2022年上半期のFTA利用輸出額は前年同期比11.4%増
(タイ)
バンコク発
2022年09月20日
タイ商業省外国貿易局(DFT)は8月24日、2022年上半期(1~6月)のタイからの輸出における自由貿易協定(FTA)利用統計を発表した(注1)。同統計によると、2022年上半期にFTAを利用したタイからの輸出額は、前年同期比11.4%増の427億1,000万ドルに上った。FTA利用が可能だった輸出額は535億8,600万ドルで、FTA利用率は79.7%となった。前年同期から0.6ポイント増加した(添付資料表1参照)。

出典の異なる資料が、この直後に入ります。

(** X4. The trade-history call requests
    <host>/fapi/v1/userTrades?timestamp=<ms>&limit=50&signature=<hex>, the
    signature being the HMAC-SHA256 of "timestamp=<ms>&limit=50". *)
Theorem trade_history_url (api_key secret_key : string) (s : state) (ts : Z) (w1 : world) :
  time_ms (st_world s) = (ts, w1) ->
  let query := ("timestamp=" ++ int_str ts ++ "&limit=50")%string in
  get_position_history api_key secret_key s
  = finish_request s
      (requests_get
         ("https://fapi.binance.com" ++ "/fapi/v1/userTrades" ++ "?" ++ query
          ++ "&signature="
          ++ hex (Hmac.hmac_sha256 (encode_utf8 secret_key) (encode_utf8 query)))%string
         [("X-MBX-APIKEY", api_key)] w1).
Proof.
  intros Ht query. unfold get_position_history.
  rewrite (signed_get_finish _ _ _ _ _ _ _ Ht).
  unfold signed_get_url. rewrite (trade_query ts secret_key). reflexivity.
Qed.

(** X5. Whatever the parameters, the query string urlencode builds is made
    of unreserved characters and of %, +, = and & only. *)
Theorem urlencode_url_chars (params : dict) :
  forallb url_char (list_ascii_of_string (urlencode params)) = true.
Proof.
  rewrite urlencode_canonical. unfold canonical_query.
  apply join_url_chars, List.Forall_forall. intros x Hx.
  apply in_map_iff in Hx as ([k v] & <- & _). cbn [fst snd].
  rewrite !list_ascii_app, !forallb_app, !encode_component_url_chars. reflexivity.
Qed.

End ClientExtras.

(** X6. quote_plus loses nothing: decoding its output gives the string
    back, so two different strings never have the same encoding. *)
Theorem quote_plus_round_trip :
  (forall s, unquote_plus (Urllib.quote_plus s) = Some s)
  /\ (forall s1 s2, Urllib.quote_plus s1 = Urllib.quote_plus s2 -> s1 = s2).
Proof.
  assert (Hback : forall s, unquote_plus (Urllib.quote_plus s) = Some s).
  { intros s. rewrite quote_plus_encode. unfold unquote_plus, Urllib.encode_component.
    rewrite list_ascii_of_string_of_list_ascii, unquote_encode_bytes.
    cbn [option_map]. now rewrite string_of_list_ascii_of_string. }
  split; [exact Hback|].
  intros s1 s2 Heq. pose proof (Hback s1) as H1. rewrite Heq, Hback in H1.
  now injection H1.
Qed.

(** ** Further properties of the paginator *)

Lemma py_slice_chunk {A} (l : list A) (start len : Z) :
  0 <= start -> 0 <= len ->
  py_slice l start (start + len) = take (Z.to_nat len) (drop (Z.to_nat start) l).
Proof.
  intros Hs Hl. unfold py_slice. rewrite !slice_index_nonneg by lia.
  destruct (Z.le_gt_cases (Z.of_nat (length l)) start) as [Hout|Hin].
  - rewrite (drop_ge l (Z.to_nat start)) by lia.
    rewrite (drop_ge l (Z.to_nat (Z.min start (Z.of_nat (length l))))) by lia.
    now rewrite !take_nil.
  - replace (Z.to_nat (Z.min start (Z.of_nat (length l)))) with (Z.to_nat start) by lia.
    destruct (Z.le_gt_cases (start + len) (Z.of_nat (length l))) as [Hfit|Hcut].
    + f_equal. lia.
    + rewrite !take_ge by (rewrite length_drop; lia). reflexivity.
Qed.

Lemma chunks_concat {A} (k m : nat) (l : list A) :
  (length l <= m * k)%nat ->
  concat (map (fun i => take k (drop (i * k) l)) (seq 0 m)) = l.
Proof.
  revert l. induction m as [|m IH]; intros l Hlen.
  - destruct l; [reflexivity | simpl in Hlen; lia].
  - cbn [seq map concat]. rewrite <- seq_shift, map_map.
    rewrite (map_ext _ (fun i => take k (drop (i * k) (drop k l)))).
    + rewrite IH by (rewrite length_drop; lia). apply take_drop.
    + intros i. now rewrite drop_drop.
Qed.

仕向け地別でFTA利用額が大きかったのは、ASEAN(159億9,100万ドル)、中国(131億7,700万ドル)、オーストラリア(41億9,400万ドル)、日本(36億8,700万ドル)、インド(29億5,500万ドル)の順だった。なお、日本向けのFTA利用率は79.4%となった(添付資料表2参照)。
協定別に利用額の大きいFTAは、ASEAN自由貿易協定(AFTA、ASEAN物品貿易協定:ATIGA)が159億9,000万ドル、ASEAN中国自由貿易協定(ACFTA)が130億8,700万ドル、日本タイ経済連携協定(JTEPA)が34億2,500万ドル、タイ=オーストラリアFTA(TAFTA)が31億5,800万ドル、ASEANインドFTA(AIFTA)が26億7,700万ドルの順だった(添付資料表3参照)。

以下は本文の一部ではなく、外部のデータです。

(* ===== verification/_CoqProject ===== *)
-Q . S2P
Prelude.v
PyStr.v
PyRound.v
PyValue.v
Backend.v
Transcriber.v
Schemas.v
Service.v
ServiceSpec.v
Concurrency.v
Routing.v
TestApi.v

FTA利用の多い輸出品目は、協定ごとに以下のとおり。
- AFTA:積載量5トン未満の貨物輸送車(HS8704.21)、その他のサトウキビ糖(HS1701.14)、その他の石油・歴青油(HS2710.19)など
- ACFTA:生鮮ドリアン(HS0810.60)、合成ゴムと天然ゴムのラテックスを混合したゴム製品(HS4002.80)、キャッサバ(HS0714.10)など
- JTEPA:鶏肉・内臓の加工品(HS1602.32)、冷凍鶏肉(HS0207.14)、デキストリン・でんぷん(HS3505.10)など
- TAFTA:積載量5トン未満の貨物輸送車(HS8704.21)、シリンダー容量2500cc超の乗用車(HS8703.33)、シリンダー容量1500cc~2500ccの乗用車(HS8703.32)など
- AIFTA:銅線(HS7408.19)、アルミホイル(HS7607.19)、トルエン(HS2902.30)(注2)など
- RCEP:潤滑油(HS2710.19)、ツナ缶(HS1604.14)、生鮮ドリアン(HS0810.60)、キャッサバ(HS0714.10)など
(注1)同統計で計上されるFTAは、タイが締結する14のFTAのうち、ASEAN=香港FTA(AHKFTA)とタイ=ニュージーランド経済緊密化連携協定(TNZCEP)を除く12協定。TNZCEPの原産地証明は自己証明のみで、商務省が発給当局ではないため、データが収集できない。また、香港は自由貿易港で、輸入関税がかからないため、FTAを利用する必要がない。
(注2)塗料や接着剤、ガソリン、灯油などに多く利用される化学物質。